Circumscriptions of vascular plant families are presently in a state of flux, changing with the accumulation of new molecular data. This presents enormous challenges to anyone writing a flora such as this one. Schatz made the wisest choice that he could and adopted the family concepts of the Angiosperm Phylogeny Group (Stevens 2003), which are not static. Consequently, serious users of the tree flora will have to begin penciling in corrections as soon as they purchase a copy of the book. As an example of how complicated this may become, the genera Androya, Buddleja, and Nuxia are placed in the Buddlejaceae in Generic Tree Flora of Madagascar. The same genera were treated as Loganiaceae in Flore de Madagascar. Now, in the Angiosperm Phylogeny Group system (Stevens 2003), Androya is allied with Myoporaceae, Buddleja is placed in Scrophulariaceae, and Nuxia is in Stilbaceae. Scrophulariaceae, but not Myoporaceae or Stilbaceae, is mentioned in Generic Tree Flora of Madagascar. Myoporaceae and Scrophulariaceae, but not Stilbaceae, are projected to be among the families treated in Flore de Madagascar.
Generic Tree Flora of Madagascar departs from Capuron's forest flora in associating 3000 vernacular names with the 490 genera treated. Capuron (1957) felt that while such names might give useful clues to identification, they just as easily could confuse, since one vernacular-name could apply to more than one species. His example was the term hazomena, which was applied to any woody plant with reddish wood. Capuron (1957) cited three unrelated genera with this common name; Schatz lists nine! For most of us, Malagasy is not a familiar language, and providing lists of Malagasy names without explanation (as is also done in Flore de Madagascar), while it has some merit, is not especially useful. Apart from the possibility of confusing unrelated taxa, intriguing information can be lost by simply compiling lists of names. As an example, vavaporetaka, which is given in Generic Tree Flora of Madagascar as one of many common names of Melanophylla Baker (Melanophyllaceae), is in fact applied only to M. alnifolia Baker, and as reported by Dan Turk in A Guide to Trees of Eastern Madagascar and Ranomafana National Park (manuscript on file at the library of the California Academy of Sciences), it means “beak of the poretaka,” which is a local name for the Madagascar brush warbler (Nesillas typica). The inside of this bird's mouth is said to be yellow, the same color as the wood of M. alnifolia. This admittedly has little impact on identifying or understanding the biology of these trees, but its omission does shortchange the linguist, the ethnobotanist, or the anthropologist who may want to delve into the folk taxonomy of the different ethnic groups residing in Madagascar.

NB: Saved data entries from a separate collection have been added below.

Definition scalarKeywords (schema : list (string * Json)) (j : Json) : option bool :=
  allOf [
    textKeyword schema "type" (λ type, Some (hasType type j));
    Some (match get_field schema "const" with Some value => sameScalar value j | None => true end);
    Some (match get_field schema "enum" with Some (JArray l) => existsb (λ value, sameScalar value j) l | _ => true end);
    textKeyword schema "format" (λ format, match j with JString s => Some (hasFormat format s) | _ => Some true end);
    textKeyword schema "pattern" (λ pattern, match j with JString s => testPattern pattern s | _ => Some true end);
    numberKeyword schema "minLength" (λ n, match j with JString s => (n <=? Z.of_nat (String.length s))%Z | _ => true end);
    numberKeyword schema "minItems" (λ n, match j with JArray l => (n <=? Z.of_nat (length l))%Z | _ => true end);
    numberKeyword schema "minProperties" (λ n, match j with
      | JObject fields => (n <=? Z.of_nat (length (remove_dups fields.*1)))%Z | _ => true end);
    numberKeyword schema "minimum" (compares Z.geb j);
    numberKeyword schema "exclusiveMinimum" (compares Z.gtb j);
    numberKeyword schema "maximum" (compares Z.leb j)].
Lemma reachable_sets ids end_of edgesForStep :
  end_of = fromStepId ∨ end_of = toStepId →
  (∀ id, edgesForStep id = filter (λ e, end_of e = id) (input_edges pipeline)) →
  (∀ x, x ∈ ids → x ∈ dom (stepsById topology)) →
  ∃ W, visitGraph (length (input_edges pipeline)) ids edgesForStep = Some W ∧
       ∀ x, x ∈ W ↔ ∃ s, s ∈ ids ∧ rtc (next (input_edges pipeline) end_of) s x.
Proof.
  intros He Hf Hn. apply visitGraph_spec; [done|..].
  - intros x Hx. by apply node_plain, Hn.
  - intros x y Hxy. apply node_plain.
    destruct He as [-> | ->]; [apply next_outgoing in Hxy|apply next_incoming in Hxy];
      apply edge_nodes in Hxy as [? ?]; done.
Qed.

Lemma kind_ids_nodes kind x :
  x ∈ step_id <$> kindSteps kind (create_steps request) → x ∈ dom (stepsById topology).
Proof.
  intros (u & -> & [Hu _]%elem_of_kindSteps)%list_elem_of_fmap.
  apply elem_of_dom, (stepsById_dom pipeline). by apply list_elem_of_fmap_2.
Qed.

There is no doubt that Generic Tree Flora of Madagascar is an extremely important tool for identifying the Malagasy flora and that it is likely to have a beneficial and lasting impact on the study of plants (and animals) in Madagascar. One hopes that as our knowledge of vascular plant phylogeny stabilizes and as scores of scientists and students use and test the keys and descriptions in Schatz's tree flora, these changes, corrections, and comments will be conveyed to the author. Important and useful works tend to have long lives and many editions, and Generic Tree Flora of Madagascar is certain to be one of them.